For the string "callback", find every matching line in the records and copy it.

Collected data:
+ + + + +

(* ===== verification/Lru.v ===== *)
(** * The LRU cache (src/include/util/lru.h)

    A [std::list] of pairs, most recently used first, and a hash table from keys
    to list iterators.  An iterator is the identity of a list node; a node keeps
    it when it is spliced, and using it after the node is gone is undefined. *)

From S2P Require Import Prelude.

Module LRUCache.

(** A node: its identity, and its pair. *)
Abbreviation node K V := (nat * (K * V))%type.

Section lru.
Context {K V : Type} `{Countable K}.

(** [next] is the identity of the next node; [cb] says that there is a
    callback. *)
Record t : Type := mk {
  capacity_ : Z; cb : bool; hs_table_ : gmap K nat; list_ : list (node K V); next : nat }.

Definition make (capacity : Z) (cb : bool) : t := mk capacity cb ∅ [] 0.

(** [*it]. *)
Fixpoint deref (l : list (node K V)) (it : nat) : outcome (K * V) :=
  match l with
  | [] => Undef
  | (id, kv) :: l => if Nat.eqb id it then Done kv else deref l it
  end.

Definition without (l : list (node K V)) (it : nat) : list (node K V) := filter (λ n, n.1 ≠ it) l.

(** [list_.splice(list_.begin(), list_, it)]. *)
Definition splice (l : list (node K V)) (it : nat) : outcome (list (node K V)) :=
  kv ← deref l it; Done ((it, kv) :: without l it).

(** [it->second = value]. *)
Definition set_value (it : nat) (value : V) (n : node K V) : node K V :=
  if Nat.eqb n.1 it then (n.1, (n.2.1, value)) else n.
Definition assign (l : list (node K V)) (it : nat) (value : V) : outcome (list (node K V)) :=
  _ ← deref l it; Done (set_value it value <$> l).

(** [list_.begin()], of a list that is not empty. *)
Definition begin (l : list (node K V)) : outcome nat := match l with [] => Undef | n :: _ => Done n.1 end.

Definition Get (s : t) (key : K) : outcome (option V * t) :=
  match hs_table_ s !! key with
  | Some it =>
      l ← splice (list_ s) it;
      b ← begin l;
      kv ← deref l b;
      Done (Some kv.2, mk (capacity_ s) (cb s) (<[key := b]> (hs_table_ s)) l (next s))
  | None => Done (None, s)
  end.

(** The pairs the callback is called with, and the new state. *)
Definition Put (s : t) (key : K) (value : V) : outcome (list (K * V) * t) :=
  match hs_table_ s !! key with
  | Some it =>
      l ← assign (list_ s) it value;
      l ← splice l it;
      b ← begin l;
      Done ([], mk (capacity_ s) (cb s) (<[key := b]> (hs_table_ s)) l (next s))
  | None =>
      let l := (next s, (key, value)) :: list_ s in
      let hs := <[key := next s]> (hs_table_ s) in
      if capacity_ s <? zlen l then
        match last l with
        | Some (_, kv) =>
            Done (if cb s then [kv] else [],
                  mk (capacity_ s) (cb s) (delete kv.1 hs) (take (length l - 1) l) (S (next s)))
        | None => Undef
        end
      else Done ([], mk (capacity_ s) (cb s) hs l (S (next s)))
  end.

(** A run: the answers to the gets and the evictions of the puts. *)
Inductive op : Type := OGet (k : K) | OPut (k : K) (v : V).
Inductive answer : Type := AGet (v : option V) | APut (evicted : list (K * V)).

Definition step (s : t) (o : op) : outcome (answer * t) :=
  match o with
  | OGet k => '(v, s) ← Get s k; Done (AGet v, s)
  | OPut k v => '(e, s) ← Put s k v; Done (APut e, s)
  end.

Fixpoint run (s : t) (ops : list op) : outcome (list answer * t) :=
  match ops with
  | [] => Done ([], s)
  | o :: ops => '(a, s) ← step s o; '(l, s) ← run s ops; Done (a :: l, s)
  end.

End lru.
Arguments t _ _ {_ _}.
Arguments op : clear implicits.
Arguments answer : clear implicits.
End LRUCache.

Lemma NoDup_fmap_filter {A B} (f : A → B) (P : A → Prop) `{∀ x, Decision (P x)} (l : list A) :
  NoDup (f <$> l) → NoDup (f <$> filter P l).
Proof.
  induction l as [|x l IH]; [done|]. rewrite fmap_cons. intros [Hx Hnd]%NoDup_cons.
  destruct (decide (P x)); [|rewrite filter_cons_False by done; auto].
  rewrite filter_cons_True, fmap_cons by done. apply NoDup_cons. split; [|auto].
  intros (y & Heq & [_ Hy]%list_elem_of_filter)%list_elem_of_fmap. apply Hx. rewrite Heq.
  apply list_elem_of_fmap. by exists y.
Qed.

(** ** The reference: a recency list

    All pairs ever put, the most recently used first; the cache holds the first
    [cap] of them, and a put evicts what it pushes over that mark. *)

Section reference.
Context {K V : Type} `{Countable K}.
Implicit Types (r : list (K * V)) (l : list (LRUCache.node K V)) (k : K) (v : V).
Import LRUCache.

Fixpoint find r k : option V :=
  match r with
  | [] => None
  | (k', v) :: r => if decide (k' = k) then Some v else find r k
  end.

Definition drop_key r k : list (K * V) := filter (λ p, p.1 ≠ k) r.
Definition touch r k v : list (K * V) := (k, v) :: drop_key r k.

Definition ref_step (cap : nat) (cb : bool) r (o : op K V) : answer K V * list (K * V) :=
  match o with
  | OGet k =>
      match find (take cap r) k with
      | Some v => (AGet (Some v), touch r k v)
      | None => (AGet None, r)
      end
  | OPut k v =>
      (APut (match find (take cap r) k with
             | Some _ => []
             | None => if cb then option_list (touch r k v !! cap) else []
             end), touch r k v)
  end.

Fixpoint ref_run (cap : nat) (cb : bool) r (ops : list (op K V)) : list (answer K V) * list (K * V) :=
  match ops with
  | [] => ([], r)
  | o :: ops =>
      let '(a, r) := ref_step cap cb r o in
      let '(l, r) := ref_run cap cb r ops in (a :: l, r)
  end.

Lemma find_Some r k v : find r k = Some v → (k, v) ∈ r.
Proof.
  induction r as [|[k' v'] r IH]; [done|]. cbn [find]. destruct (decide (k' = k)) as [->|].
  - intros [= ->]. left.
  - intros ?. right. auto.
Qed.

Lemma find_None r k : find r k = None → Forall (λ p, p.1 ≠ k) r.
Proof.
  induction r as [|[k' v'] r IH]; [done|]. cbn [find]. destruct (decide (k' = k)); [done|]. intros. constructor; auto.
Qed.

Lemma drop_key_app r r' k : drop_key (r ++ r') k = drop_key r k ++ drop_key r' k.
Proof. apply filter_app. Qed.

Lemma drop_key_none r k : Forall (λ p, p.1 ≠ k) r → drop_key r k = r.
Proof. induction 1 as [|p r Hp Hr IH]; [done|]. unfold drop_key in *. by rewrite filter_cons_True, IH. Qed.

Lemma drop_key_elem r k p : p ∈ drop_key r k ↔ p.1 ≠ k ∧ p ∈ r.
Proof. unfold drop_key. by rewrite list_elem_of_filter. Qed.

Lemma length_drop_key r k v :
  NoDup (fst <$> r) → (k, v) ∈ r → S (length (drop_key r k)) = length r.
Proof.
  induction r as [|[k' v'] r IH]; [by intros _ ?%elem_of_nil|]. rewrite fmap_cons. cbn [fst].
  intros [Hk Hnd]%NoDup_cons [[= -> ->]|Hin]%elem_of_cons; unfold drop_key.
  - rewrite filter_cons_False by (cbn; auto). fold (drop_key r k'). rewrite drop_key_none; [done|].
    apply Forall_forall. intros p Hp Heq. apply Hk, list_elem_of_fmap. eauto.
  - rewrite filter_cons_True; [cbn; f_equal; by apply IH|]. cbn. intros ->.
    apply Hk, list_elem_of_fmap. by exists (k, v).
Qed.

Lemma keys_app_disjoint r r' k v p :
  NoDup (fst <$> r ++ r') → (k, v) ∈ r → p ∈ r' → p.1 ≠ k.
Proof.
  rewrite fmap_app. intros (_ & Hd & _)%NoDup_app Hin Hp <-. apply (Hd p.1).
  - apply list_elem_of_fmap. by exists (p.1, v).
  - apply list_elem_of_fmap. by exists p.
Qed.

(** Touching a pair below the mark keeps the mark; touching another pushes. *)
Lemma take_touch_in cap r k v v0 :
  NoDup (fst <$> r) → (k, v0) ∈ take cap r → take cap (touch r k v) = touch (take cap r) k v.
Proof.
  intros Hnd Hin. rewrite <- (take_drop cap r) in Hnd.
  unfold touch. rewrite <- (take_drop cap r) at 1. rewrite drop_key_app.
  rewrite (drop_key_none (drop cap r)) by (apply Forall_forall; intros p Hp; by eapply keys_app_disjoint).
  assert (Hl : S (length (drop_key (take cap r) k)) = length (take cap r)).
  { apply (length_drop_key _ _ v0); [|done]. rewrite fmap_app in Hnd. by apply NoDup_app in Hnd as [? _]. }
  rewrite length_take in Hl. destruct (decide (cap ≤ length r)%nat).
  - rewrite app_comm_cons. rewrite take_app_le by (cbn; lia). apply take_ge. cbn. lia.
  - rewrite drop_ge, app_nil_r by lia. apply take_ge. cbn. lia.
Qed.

+ + + + +

§ **Result below**:
    callback. *)
(** The pairs the callback is called with, and the new state. *)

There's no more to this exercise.